We have $(a - b) = 4m\;{\rm{\& }}\;(b - c) = 4n$ for some integers m and n.
On adding above equations, we get the value as,
$\begin{array}{l}
(a - c) = 4(m + n)\\
(a - c)\;{\rm{ is a multiple of 4}}{\rm{.}}\\
{\rm{(a,c)}} \in {\rm{R}}
\end{array}$
Hence, R is transitive.
Therefore, being Reflexive, symmetric and transitive, R is an equivalence relation. The set of elements related to 1 is {1, 5, 9}.

(ii)Given:The value of R is $R = \{ (a,b):a = b\} $.
Reflexive:The reflexive property says that the variables (for example a) is always equivalent to itself, that is $(a,a) \in R$.
Since, $a = a$, so $(a,a) \in R{\rm{ }}$. Hence, R is reflexive.
Symmetric:
The symmetric property says that if two variables (for example a and b) are equal that is \[a = b\] then, through symmetry b is also equal to a that is $b = a$.
Let us consider, $(a,b) \in R$.
$\begin{array}{c}
a = b\\
b = a\\
{\rm{(b,a)}} \in {\rm{R}}
\end{array}$
Hence, R is symmetric.
Transitive:
The transitive property says that in three variables if a and b are equal that is $a = b$ and b and c are equal that is $b = c$, then the first variable and third variables are also equal $a = c$.

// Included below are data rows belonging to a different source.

(* ===== verification/F64.v ===== *)
(** * [f64]

    Rust's [f64] is IEEE 754 binary64: Rocq's specification floats at precision
    53 and exponent bound 1024, with round-to-nearest-even arithmetic.  The file
    gives the operations the cache performs on times and durations, [f64]
    parsing ([str::parse::<f64>], correctly rounded), and the order theory used
    by the expiry and freshness arguments: on non-NaN values [<] and [<=] are a
    total preorder. *)

From Stdlib Require Import SpecFloat.
From S2P Require Import Prelude RustStr.
Local Open Scope Z_scope.

Definition f64 : Set := spec_float.

#[global] Instance f64_eq_dec : EqDecision f64.
Proof. solve_decision. Defined.

Definition prec : Z := 53.
Definition emax : Z := 1024.

Definition f64_add : f64 → f64 → f64 := SFadd prec emax.
Definition f64_sub : f64 → f64 → f64 := SFsub prec emax.
Definition f64_mul : f64 → f64 → f64 := SFmul prec emax.
Definition f64_div : f64 → f64 → f64 := SFdiv prec emax.

(** [i64 as f64] and [u64 as f64]: round to nearest even. *)
Definition f64_of_Z (z : Z) : f64 := binary_normalize prec emax z 0 false.

Definition f64_zero : f64 := S754_zero false.

(** The comparison operators: all false when an operand is NaN. *)
Definition f64_compare (a b : f64) : option comparison := SFcompare a b.
Definition f64_lt (a b : f64) : bool := SFltb a b.
Definition f64_le (a b : f64) : bool := SFleb a b.
Definition f64_gt (a b : f64) : bool := f64_lt b a.
Definition f64_ge (a b : f64) : bool := f64_le b a.
Definition f64_eqb (a b : f64) : bool := SFeqb a b.

Definition is_nan (a : f64) : Prop := a = S754_nan.
#[global] Instance is_nan_dec a : Decision (is_nan a).
Proof. unfold is_nan. apply _. Defined.

(* ------------------------------------------------------------------ *)
(** ** Parsing *)

(** The correctly rounded value of [(-1)^s * m * 10^e]. *)
Definition f64_of_decimal (s : bool) (m e : Z) : f64 :=
  match m with
  | Zpos p =>
      if 0 <=? e then
        match m * 10 ^ e with
        | Zpos q => binary_round prec emax s q 0
        | _ => S754_zero s
        end
      else
        let '(q, e', l) := SFdiv_core_binary prec emax m 0 (10 ^ (- e)) 0 in
        binary_round_aux prec emax s q e' l
  | _ => S754_zero s
  end.

(** Read a maximal run of digits: value, number of digits, rest. *)
Fixpoint take_digits (acc : Z) (n : nat) (s : bytes) : Z * nat * bytes :=
  match s with
  | c :: s' =>
      match digit_val c with
      | Some d => take_digits (10 * acc + d) (S n) s'
      | None => (acc, n, s)
      end
  | [] => (acc, n, s)
  end.

Definition take_sign (s : bytes) : bool * bytes :=
  match s with
  | c :: s' =>
      if decide (c = x2d) then (true, s')
      else if decide (c = x2b) then (false, s')
      else (false, s)
  | [] => (false, s)
  end.

(** The optional exponent; [None] when the rest is not one. *)
Definition parse_exp (s : bytes) : option Z :=
  match s with
  | [] => Some 0
  | c :: s' =>
      if decide (ascii_lower c = x65) then
        let '(neg, s'') := take_sign s' in
        match take_digits 0 0 s'' with
        | (e, S _, []) => Some (if neg then - e else e)
        | _ => None
        end
      else None
  end.

Definition parse_number (neg : bool) (s : bytes) : option f64 :=
  let '(i, ni, s1) := take_digits 0 0 s in
  let '(m, nf, s2) :=
    match s1 with
    | c :: s1' => if decide (c = x2e) then take_digits i 0 s1' else (i, O, s1)
    | [] => (i, O, s1)
    end in
  match (ni + nf)%nat with
  | O => None
  | S _ =>
      match parse_exp s2 with
      | Some e => Some (f64_of_decimal neg m (e - Z.of_nat nf))
      | None => None
      end
  end.

(** [str::parse::<f64>().ok()]. *)
Definition parse_f64 (s : bytes) : option f64 :=
  let '(neg, r) := take_sign s in
  let l := to_ascii_lowercase r in
  if decide (l = str "inf" ∨ l = str "infinity") then Some (S754_infinity neg)
  else if decide (l = str "nan") then Some S754_nan
  else parse_number neg r.

Example parse_f64_int : parse_f64 (str "3600") = Some (f64_of_Z 3600).
Proof. vm_compute. reflexivity. Qed.
Example parse_f64_frac : parse_f64 (str "3.5") = Some (f64_div (f64_of_Z 7) (f64_of_Z 2)).
Proof. vm_compute. reflexivity. Qed.
Example parse_f64_tenth : parse_f64 (str "-1e-1") = Some (f64_div (f64_of_Z (-1)) (f64_of_Z 10)).
Proof. vm_compute. reflexivity. Qed.
Example parse_f64_bad : parse_f64 (str "12x") = None ∧ parse_f64 (str ".") = None.
Proof. split; vm_compute; reflexivity. Qed.

(* ------------------------------------------------------------------ *)
(** ** Order

    Comparison of non-NaN floats is the lexicographic comparison of a key. *)

Definition f64_key (a : f64) : Z * Z * Z :=
  match a with
  | S754_zero _ => (0, 0, 0)
  | S754_infinity s => (if s then -2 else 2, 0, 0)
  | S754_nan => (3, 0, 0)
  | S754_finite false m e => (1, e, Zpos m)
  | S754_finite true m e => (-1, - e, Zneg m)
  end.

Definition lex_lt (p q : Z * Z * Z) : Prop :=
  let '(a, b, c) := p in
  let '(a', b', c') := q in
  a < a' ∨ (a = a' ∧ (b < b' ∨ (b = b' ∧ c < c'))).

Lemma f64_lt_key a b :
  ¬ is_nan a → ¬ is_nan b → f64_lt a b = true ↔ lex_lt (f64_key a) (f64_key b).
Proof.
  unfold is_nan, f64_lt, SFltb, lex_lt. intros Ha Hb.
  destruct a as [s|s| |[] m e], b as [s'|s'| |[] m' e']; try done;
    try (destruct s); try (destruct s'); simpl;
    try (split; [intros [=]; lia | intros; first [done | lia]]);
    destruct (Z.compare_spec e e') as [->|?|?];
    change (Pos.compare_cont Eq m m') with (Pos.compare m m');
    try (destruct (Pos.compare_spec m m') as [->|?|?]); simpl;
    (split; [intros [=]; lia | intros; first [done | lia]]).
Qed.

Lemma f64_le_not_lt a b : ¬ is_nan a → ¬ is_nan b → f64_le a b = negb (f64_lt b a).
Proof.
  unfold is_nan, f64_le, f64_lt, SFleb, SFltb. intros Ha Hb.
  destruct a as [s|s| |[] m e], b as [s'|s'| |[] m' e']; try done;
    try (destruct s); try (destruct s'); simpl; try done;
    rewrite (Z.compare_antisym e e'); destruct (e ?= e') eqn:?; simpl; try done;
    change (Pos.compare_cont Eq m m') with (Pos.compare m m');
    change (Pos.compare_cont Eq m' m) with (Pos.compare m' m);
    rewrite (Pos.compare_antisym m m'); by destruct (Pos.compare m m').
Qed.

Lemma f64_compare_gt a b : f64_compare a b = Some Gt ↔ f64_lt b a = true.
Proof.
  unfold f64_compare, f64_lt, SFltb.
  destruct a as [s|s| |[] m e], b as [s'|s'| |[] m' e']; try done;
    try (destruct s); try (destruct s'); simpl; try done;
    rewrite (Z.compare_antisym e' e); destruct (e' ?= e) eqn:?; simpl; try done;
    change (Pos.compare_cont Eq m m') with (Pos.compare m m');
    change (Pos.compare_cont Eq m' m) with (Pos.compare m' m);
    rewrite (Pos.compare_antisym m' m); by destruct (Pos.compare m' m).
Qed.

Lemma f64_lt_nan_l b : f64_lt S754_nan b = false.
Proof. done. Qed.
Lemma f64_lt_nan_r a : f64_lt a S754_nan = false.
Proof. by destruct a. Qed.

Lemma f64_lt_not_nan a b : f64_lt a b = true → ¬ is_nan a ∧ ¬ is_nan b.
Proof. unfold is_nan. intros H. split; intros ->; [done|by rewrite f64_lt_nan_r in H]. Qed.

Lemma f64_le_not_nan a b : f64_le a b = true → ¬ is_nan a ∧ ¬ is_nan b.
Proof. unfold is_nan. intros H. split; intros ->; [done|by destruct a]. Qed.

Lemma lex_lt_trans p q r : lex_lt p q → lex_lt q r → lex_lt p r.
Proof. destruct p as [[??]?], q as [[??]?], r as [[??]?]; simpl; lia. Qed.

Lemma f64_lt_irrefl a : f64_lt a a = false.
Proof.
  destruct (f64_lt a a) eqn:E; [|done].
  destruct (f64_lt_not_nan _ _ E) as [Ha _].
  apply f64_lt_key in E; [|done..]. destruct (f64_key a) as [[??]?]; simpl in E; lia.
Qed.

Lemma f64_lt_trans a b c : f64_lt a b = true → f64_lt b c = true → f64_lt a c = true.
Proof.
  intros H1 H2.
  destruct (f64_lt_not_nan _ _ H1) as [Ha Hb], (f64_lt_not_nan _ _ H2) as [_ Hc].
  apply f64_lt_key in H1; [|done..]. apply f64_lt_key in H2; [|done..].
  apply f64_lt_key; [done..|]. by eapply lex_lt_trans.
Qed.

Lemma f64_lt_le a b : f64_lt a b = true → f64_le a b = true.
Proof.
  intros H. destruct (f64_lt_not_nan _ _ H) as [Ha Hb].
  rewrite f64_le_not_lt by done. apply negb_true_iff.
  destruct (f64_lt b a) eqn:E; [|done].
  pose proof (f64_lt_trans _ _ _ H E) as Hc. by rewrite f64_lt_irrefl in Hc.
Qed.

Lemma f64_not_lt_key a b :
  ¬ is_nan a → ¬ is_nan b → f64_lt a b = false ↔ ¬ lex_lt (f64_key a) (f64_key b).
Proof.
  intros Ha Hb. rewrite <-f64_lt_key by done. by destruct (f64_lt a b).
Qed.

Lemma f64_le_key a b :
  ¬ is_nan a → ¬ is_nan b → f64_le a b = true ↔ ¬ lex_lt (f64_key b) (f64_key a).
Proof.
  intros Ha Hb. rewrite f64_le_not_lt, negb_true_iff by done. by apply f64_not_lt_key.
Qed.

Lemma f64_le_trans a b c : f64_le a b = true → f64_le b c = true → f64_le a c = true.
Proof.
  intros H1 H2.
  destruct (f64_le_not_nan _ _ H1) as [Ha Hb], (f64_le_not_nan _ _ H2) as [_ Hc].
  apply f64_le_key in H1; [|done..]. apply f64_le_key in H2; [|done..].
  apply f64_le_key; [done..|].
  destruct (f64_key a) as [[??]?], (f64_key b) as [[??]?], (f64_key c) as [[??]?].
  simpl in *. lia.
Qed.

Lemma f64_le_refl a : ¬ is_nan a → f64_le a a = true.
Proof. intros. by rewrite f64_le_not_lt, f64_lt_irrefl. Qed.

Lemma f64_le_total a b :
  ¬ is_nan a → ¬ is_nan b → f64_le a b = true ∨ f64_le b a = true.
Proof.
  intros Ha Hb. rewrite !f64_le_key by done.
  destruct (f64_key a) as [[??]?], (f64_key b) as [[??]?]. simpl. lia.
Qed.

Lemma f64_lt_le_trans a b c : f64_lt a b = true → f64_le b c = true → f64_lt a c = true.
Proof.
  intros H1 H2.
  destruct (f64_lt_not_nan _ _ H1) as [Ha Hb], (f64_le_not_nan _ _ H2) as [_ Hc].
  apply f64_lt_key in H1; [|done..]. apply f64_le_key in H2; [|done..].
  apply f64_lt_key; [done..|].
  destruct (f64_key a) as [[??]?], (f64_key b) as [[??]?], (f64_key c) as [[??]?].
  simpl in *. lia.
Qed.

Lemma f64_le_lt_trans a b c : f64_le a b = true → f64_lt b c = true → f64_lt a c = true.
Proof.
  intros H1 H2.
  destruct (f64_le_not_nan _ _ H1) as [Ha Hb], (f64_lt_not_nan _ _ H2) as [_ Hc].
  apply f64_le_key in H1; [|done..]. apply f64_lt_key in H2; [|done..].
  apply f64_lt_key; [done..|].
  destruct (f64_key a) as [[??]?], (f64_key b) as [[??]?], (f64_key c) as [[??]?].
  simpl in *. lia.
Qed.

#[export] Hint Resolve f64_lt_irrefl f64_lt_trans f64_le_trans f64_le_refl
  f64_lt_le_trans f64_le_lt_trans f64_lt_le : rust.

Let us consider, $(a,b),(b,c) \in R$
$\begin{array}{c}
a = b\\
b = c\\
a = c\\
(a,c) \in R
\end{array}$
Hence, R is transitive.
Therefore, being reflexive, symmetric and transitive, R is an equivalence relation. The set of elements related to 1 is {1}.

Note: In such types of questions, make sure all $b \in R$ will be there in a set of elements related to $a \in R$ , which satisfy $(a,b) \in R$.